2025-11-13 11:20:48 -05:00 · 2020-10-13 12:07:56 +01:00 · 2020-10-13 12:07:56 +01:00 · b2486f6656
commit b2486f6656
parent a9a8f29729
13 changed files with 481 additions and 32 deletions
--- a/synapse/storage/persist_events.py
+++ b/synapse/storage/persist_events.py
@ -96,7 +96,9 @@ class _EventPeristenceQueue:

        Returns:
            defer.Deferred: a deferred which will resolve once the events are
-                persisted. Runs its callbacks *without* a logcontext.
+            persisted. Runs its callbacks *without* a logcontext. The result
+            is the same as that returned by the callback passed to
+            `handle_queue`.
        """
        queue = self._event_persist_queues.setdefault(room_id, deque())
        if queue:
@ -199,7 +201,7 @@ class EventsPersistenceStorage:
        self,
        events_and_contexts: Iterable[Tuple[EventBase, EventContext]],
        backfilled: bool = False,
-    ) -> RoomStreamToken:
+    ) -> Tuple[List[EventBase], RoomStreamToken]:
        """
        Write events to the database
        Args:
@ -209,7 +211,11 @@ class EventsPersistenceStorage:
                which might update the current state etc.

        Returns:
-            the stream ordering of the latest persisted event
+            List of events persisted, the current position room stream position.
+            The list of events persisted may not be the same as those passed in
+            if they were deduplicated due to an event already existing that
+            matched the transcation ID; the existing event is returned in such
+            a case.
        """
        partitioned = {}  # type: Dict[str, List[Tuple[EventBase, EventContext]]]
        for event, ctx in events_and_contexts:
@ -225,19 +231,41 @@ class EventsPersistenceStorage:
        for room_id in partitioned:
            self._maybe_start_persisting(room_id)

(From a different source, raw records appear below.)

Lemma view_pending srv q s : view_of (set_pending srv q s) = view_of s.
Proof. by apply view_pool. Qed.

Lemma view_rebind fp lid s : view_of (RebindFingerprint fp lid s).2 = view_of s.
Proof.
  unfold RebindFingerprint. destruct (handles s !! lid) as [l|] eqn:El; [|done].
  destruct (done l) eqn:Ed; [done|]. destruct (current l s); [|done]. cbn [negb].
  case_bool_decide; [done|]. destruct (entries s !! entry l) as [e|] eqn:Ee; [|done]. cbn [snd].
  rewrite view_close, (view_lease_same l) by done. by apply (view_insert_same e).
Qed.

Lemma view_SetClient c lid s : view_of (SetClient c lid s) = view_of s.
Proof.
  unfold SetClient. destruct (handles s !! lid) as [l|] eqn:El; [|done].
  destruct (done l); [by rewrite view_close|]. destruct (closed (pool s)); case_bool_decide;
    rewrite ?view_close; by apply (view_lease_same l).
Qed.

Lemma view_return lid c d now s : view_of (finish_return lid c d now s) = view_of s.
Proof.
  unfold finish_return. destruct (handles s !! lid) as [l|] eqn:El; [|done].
  set (s1 := with_pool _ s). assert (view_of s1 = view_of s) as E1 by done.
  set (s2 := if legacy l then _ else _).
  assert (view_of s2 = view_of s) as E2 by (subst s2; destruct (legacy l); by rewrite ?view_pending).
  destruct (negb d && cacheable l && current l s2 && _); rewrite ?view_close; [|done].
  rewrite view_alter_same; [done|]. by intros [].
Qed.

Lemma view_LegacyClient lid s : view_of (LegacyClient lid s).2 = view_of s.
Proof.
  unfold LegacyClient. destruct (handles s !! lid) as [l|] eqn:El; [|done].
  destruct (done l); [done|]. destruct (legacy l); [done|]. cbn [snd]. rewrite view_pending.
  set (conf := if bool_decide _ then filter _ _ else _). set (l' := if bool_decide (conf = []) then _ else _).
  assert (l_view l' = l_view l) as Hl by (subst l'; by case_bool_decide).
  rewrite <- (view_lease_same l l' lid s El Hl). clearbody l' conf. generalize (update_lease lid l' s). intros s'.
  unfold view_of. cbn. f_equal. generalize (handles s'). induction conf as [|q conf IH]; intros h; [done|].
  cbn. rewrite IH. apply map_eq. intros i. rewrite !lookup_fmap.
  destruct (decide (q = i)) as [->|Hne]; [rewrite lookup_alter_eq|by rewrite lookup_alter_ne].
  by destruct (h !! i).
Qed.

Lemma view_legacyLease srv c s : view_of (legacyLease srv c s).2 = view_of s.
Proof.
  unfold legacyLease.
  destruct c as [c|]; cbn zeta; [destruct (take_first (has_original (Some c) s) _) as [[??]|]|];
    [apply view_pending|..]; (destruct (take_first (has_original None s) _) as [[??]|]; [apply view_pending|done]).
Qed.

Lemma view_Invalidate srv s : view_of (Invalidate srv s) = view_of s.
Proof.
  unfold Invalidate. destruct (conns (pool s) !! srv) as [eid|]; [|done].
  destruct (entries s !! eid) as [e|] eqn:Ee; [|done]. rewrite view_close. by apply (view_insert_same e).
Qed.

Lemma view_probed r c s : view_of (acquire_probed r c s).2 = view_of s.
Proof. by destruct r. Qed.

Lemma view_refused ctx a c s err s' :
  acquire_lease ctx a c s = (inl err, s') -> view_of s' = view_of s.
Proof. unfold acquire_lease. destruct (verdict ctx a s); [intros H; injection H as <- <-; apply view_close|done]. Qed.

Lemma view_close_leased lid s : view_of (close_leased lid s) = view_of s.
Proof. unfold close_leased. destruct (handles s !! lid); [apply view_close|done]. Qed.

Lemma view_take ctx now a s r s' :
  acquire_take ctx now a s = (r, s') -> view_of s' = shift_entry (a_entry a) 0 (-1) (view_of s).
Proof.
  unfold acquire_take.
  assert (view_of (leave_queue a s) = shift_entry (a_entry a) 0 (-1) (view_of s)) as E.
  { shift. }
  destruct (verdict ctx a (leave_queue a s)); [intros [= <- <-]; exact E|].
  destruct (a_fresh a); intros [= <- <-]; rewrite ?view_close, view_alter_same; try exact E; by intros [].
Qed.

Lemma view_lease ctx a c s lid s' :
  acquire_lease ctx a c s = (inr lid, s') ->
  handles s !! lid = None /\ view_of s' = put_lease lid (false, acq_hold a) (view_of s).
Proof.
  unfold acquire_lease. destruct (verdict ctx a s); [done|]. intros [= <- <-]. split.
  - apply not_elem_of_dom, is_fresh.
  - unfold view_of, put_lease. cbn. by rewrite fmap_insert.
Qed.

Lemma view_mark lid l c s s' :
  handles s !! lid = Some l -> finish_mark lid s = (Some c, s') ->
  done l = false /\ c = Client l /\ view_of s' = put_lease lid (true, lease_hold l) (view_of s).
Proof.
  unfold finish_mark. intros ->. destruct (done l); [done|]. intros [= <- <-]. split_and!; [done..|].
  unfold view_of, put_lease. cbn. by rewrite fmap_insert.
Qed.

Lemma view_notify c d s :
  view_of (notifyQuota c d s)
  = if v_observer (view_of s)
    then put_quota (<[c := tally (v_quota (view_of s)) c + d]> (v_quota (view_of s))) (view_of s)
    else view_of s.
Proof. unfold notifyQuota. cbn. by destruct (quotaObserver (pool s)). Qed.

Lemma view_give eid s : view_of (give_slot eid s) = shift_entry eid (-1) 0 (view_of s).
Proof. shift. Qed.
Lemma view_slot eid s : view_of (take_slot eid s) = shift_entry eid 1 0 (view_of s).
Proof. shift. Qed.
Lemma view_leave a s : view_of (leave_queue a s) = shift_entry (a_entry a) 0 (-1) (view_of s).
Proof. shift. Qed.

(** What an entering goroutine leaves: its entry is the pool's, with one more waiter. *)
Lemma view_enter ctx srv fp fr label s a d s' :
  acquire_enter ctx srv fp fr label s = Ok (a, d, s') ->
  (forall eid, conns (pool s) !! srv = Some eid -> is_Some (entries s !! eid)) ->
  closed (pool s) = false /\ a_server a = srv /\
  exists v, view_of s' = shift_entry (a_entry a) 0 1 v /\ v_closed v = false /\
    v_conns v !! srv = Some (a_entry a) /\
    (v = view_of s \/
     conns (pool s) !! srv = None /\ entries s !! a_entry a = None /\ v = new_entry srv (a_entry a) (view_of s)).
Proof.
  unfold acquire_enter. destruct ctx; [done|]. destruct (closed (pool s)) eqn:Ecl; [done|]. intros H Hd.
  assert (forall eid (s1 : store), view_of (with_entries (alter (add_waiters 1) eid) s1)
            = shift_entry eid 0 1 (view_of s1)) as Hadd.
  { intros eid s1. shift. }
  destruct (conns (pool s) !! srv) as [eid|] eqn:Ec.
  - destruct (Hd eid eq_refl) as [e Ee]. rewrite Ee in H. split; [done|].
    case_bool_decide; injection H as <- <- <-; cbn [a_server a_entry]; split; [done|eexists|done|eexists];
      (split; [apply Hadd|]); rewrite ?view_close, ?(view_insert_same e) by done;
      (split; [exact Ecl|]); (split; [exact Ec|by left]).
  - injection H as <- <- <-. cbn [a_server a_entry]. split_and!; [done..|]. eexists. split; [apply Hadd|].
    assert (entries s !! fresh (dom (entries s)) = None) as Hf by (apply not_elem_of_dom, is_fresh).
    split_and!; [exact Ecl|cbn; apply lookup_insert_eq|]. right. split_and!; [done..|].
    unfold view_of, new_entry. cbn. by rewrite fmap_insert.
Qed.

(** One iteration of [evict] only drops entries without slots in use and waiters. *)
Lemma evict_one_spec now s srv eid :
  conns (pool s) !! srv = Some eid ->
  exists m, view_of (evict_one now s (srv, eid)) = put_conns m (v_closed (view_of s)) (view_of s) /\
    (m = conns (pool s) \/ m = delete srv (conns (pool s)) /\ v_entries (view_of s) !! eid = Some (0, 0)).
Proof.
  intros Hc. unfold evict_one. destruct (entries s !! eid) as [e|] eqn:Ee; [|by eexists; split; [|by left]].
  set (s1 := if idle_out now (pool s) e then _ else s).
  assert (view_of s1 = view_of s) as E1.
  { subst s1. destruct (idle_out _ _ _); [|done]. rewrite view_close. apply view_alter_same. by intros []. }
  destruct (bool_decide _ && (e_sem e =? 0) && (e_waiters e =? 0)) eqn:Ed.
  - bools. exists (delete srv (conns (pool s))). split.
    + transitivity (put_conns (delete srv (v_conns (view_of s1))) (v_closed (view_of s1)) (view_of s1)); [done|].
      by rewrite E1.
    + right. split; [done|]. cbn. rewrite lookup_fmap, Ee. cbn. unfold e_view. by do 2 f_equal.
  - exists (conns (pool s)). split; [rewrite E1; done|by left].
Qed.

Lemma evict_spec now l s :
  NoDup l.*1 -> (forall srv eid, (srv, eid) ∈ l -> conns (pool s) !! srv = Some eid) ->
  exists m, view_of (foldl (evict_one now) s l) = put_conns m (v_closed (view_of s)) (view_of s) /\
    (forall srv eid, m !! srv = Some eid -> conns (pool s) !! srv = Some eid) /\
    (forall srv eid, conns (pool s) !! srv = Some eid -> m !! srv = None ->
       v_entries (view_of s) !! eid = Some (0, 0)).
Proof.
  revert s. induction l as [|[srv eid] l IH]; intros s Hnd Hl.
  { exists (conns (pool s)). split_and!; [done|done|]. intros srv eid H1 H2. congruence. }
  cbn [foldl fmap list_fmap] in *. apply NoDup_cons in Hnd as [Hni Hnd].
  destruct (evict_one_spec now s srv eid) as (m1 & E1 & Hm1); [apply Hl; left|].
  assert (conns (pool (evict_one now s (srv, eid))) = m1) as Ec by exact (f_equal v_conns E1).
  destruct (IH (evict_one now s (srv, eid)) Hnd) as (m & E & Hsub & Hgone).
  { intros srv' eid' Hin. rewrite Ec. assert (conns (pool s) !! srv' = Some eid') as H by (apply Hl; by right).
    destruct Hm1 as [->|[-> _]]; [done|]. rewrite lookup_delete_ne; [done|].
    intros <-. apply Hni. apply list_elem_of_fmap. by exists (srv, eid'). }
  exists m. rewrite Ec in Hsub, Hgone. rewrite E1 in E, Hgone. split_and!.
  - exact E.
  - intros srv' eid' H. apply Hsub in H. destruct Hm1 as [->|[-> _]]; [done|].
    by apply lookup_delete_Some in H as [_ H].
  - intros srv' eid' H1 H2. destruct (m1 !! srv') as [e|] eqn:Em.
    + apply (Hgone srv'); [|exact H2]. destruct Hm1 as [->|[-> _]]; [exact H1|].
      apply lookup_delete_Some in Em as [Hne _]. by rewrite lookup_delete_ne.
    + destruct Hm1 as [->|[-> H0]]; [by rewrite H1 in Em|].
      destruct (decide (srv = srv')) as [<-|Hne]; [|rewrite lookup_delete_ne, H1 in Em by done; done].
      specialize (Hl srv eid ltac:(left)). rewrite Hl in H1. by injection H1 as <-.
Qed.

Lemma view_close_pool s :
  view_of (close_pool s).2 = if closed (pool s) then view_of s else put_conns ∅ true (view_of s).
Proof.
  unfold close_pool. destruct (closed (pool s)) eqn:Ecl; [done|]. cbn [snd].
  assert (forall l s, view_of (foldl close_cached s l) = view_of s) as Hl.
  { induction l as [|kv l IH]; intros s0; [done|]. cbn. rewrite IH. unfold close_cached.
    destruct (entries s0 !! kv.2) as [e|]; [|done]. rewrite view_close. apply view_alter_same. by intros []. }
  transitivity (put_conns ∅ true (view_of (foldl close_cached s (map_to_list (conns (pool s)))))); [done|].
  by rewrite Hl.
Qed.

(** *** Every step keeps the books *)

Definition wslots (w : world) : Prop := slots_ok (view_of (st w)) (tasks w).

Lemma wslots_home w srv eid :
  wslots w -> closed (pool (st w)) = false -> conns (pool (st w)) !! srv = Some eid ->
  is_Some (entries (st w) !! eid).
Proof.
  intros [_ _ (home & _ & Hd & Hc) _] Hcl H. specialize (Hc Hcl). cbn in Hc. subst home.
  apply Hd in H. cbn in H. rewrite lookup_fmap in H. by apply fmap_is_Some in H.
Qed.

(** The bookkeeping side conditions are evaluations of the books of known tasks. *)
#[local] Ltac books :=
  try solve
    [ done | intros; lia
    | intros; cbn; unfold only_at, of_entry, of_consumer; cbn;
      repeat (case_bool_decide || destruct (Nat.eqb _ _)); try done; lia ].

Lemma wslots_enter w t ctx srv fp fr label a d s :
  tasks w !! t = None -> acquire_enter ctx srv fp fr label (st w) = Ok (a, d, s) ->
  wslots w -> wslots (put t (Waiting a) s w).
Proof.
  intros Ht H Hw.
  destruct (view_enter _ _ _ _ _ _ _ _ _ H) as (Hcl & Hs & v & Ev & Hvc & Hvs & Hv).
  { intros eid Hc. eapply wslots_home; [done| |done].
    unfold acquire_enter in H. destruct ctx; [done|]. by destruct (closed (pool (st w))). }
  assert (slots_ok v (tasks w)) as Hok.
  { destruct Hv as [->|(H1 & H2 & ->)]; [exact Hw|]. apply slots_new; [exact Hcl|exact H1| |exact Hw].
    cbn. by rewrite lookup_fmap, H2. }
  unfold wslots, put. cbn [st tasks]. rewrite Ev.
  apply (slots_shift v (tasks w) t (Some (Waiting a))); rewrite ?Ht; books.
  intros h (k & [= <-] & [Hk|Hk]); [done|]. injection Hk as <-. right. cbn. by rewrite Hs.
Qed.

-        await make_deferred_yieldable(
+        # Each deferred returns a map from event ID to existing event ID if the
+        # event was deduplicated. (The dict may also include other entries if
+        # the event was persisted in a batch with other events).
+        #
+        # Since we use `defer.gatherResults` we need to merge the returned list
+        # of dicts into one.
+        ret_vals = await make_deferred_yieldable(
            defer.gatherResults(deferreds, consumeErrors=True)
        )
+        replaced_events = {}
+        for d in ret_vals:
+            replaced_events.update(d)

-        return self.main_store.get_room_max_token()
+        events = []
+        for event, _ in events_and_contexts:
+            existing_event_id = replaced_events.get(event.event_id)
+            if existing_event_id:
+                events.append(await self.main_store.get_event(existing_event_id))
+            else:
+                events.append(event)
+
+        return (
+            events,
+            self.main_store.get_room_max_token(),
+        )

    async def persist_event(
        self, event: EventBase, context: EventContext, backfilled: bool = False
-    ) -> Tuple[PersistedEventPosition, RoomStreamToken]:
+    ) -> Tuple[EventBase, PersistedEventPosition, RoomStreamToken]:
        """
        Returns:
-            The stream ordering of `event`, and the stream ordering of the
-            latest persisted event
+            The event, stream ordering of `event`, and the stream ordering of the
+            latest persisted event. The returned event may not match the given
+            event if it was deduplicated due to an existing event matching the
+            transaction ID.
        """
        deferred = self._event_persist_queue.add_to_queue(
            event.room_id, [(event, context)], backfilled=backfilled
@ -245,19 +273,33 @@ class EventsPersistenceStorage:

        self._maybe_start_persisting(event.room_id)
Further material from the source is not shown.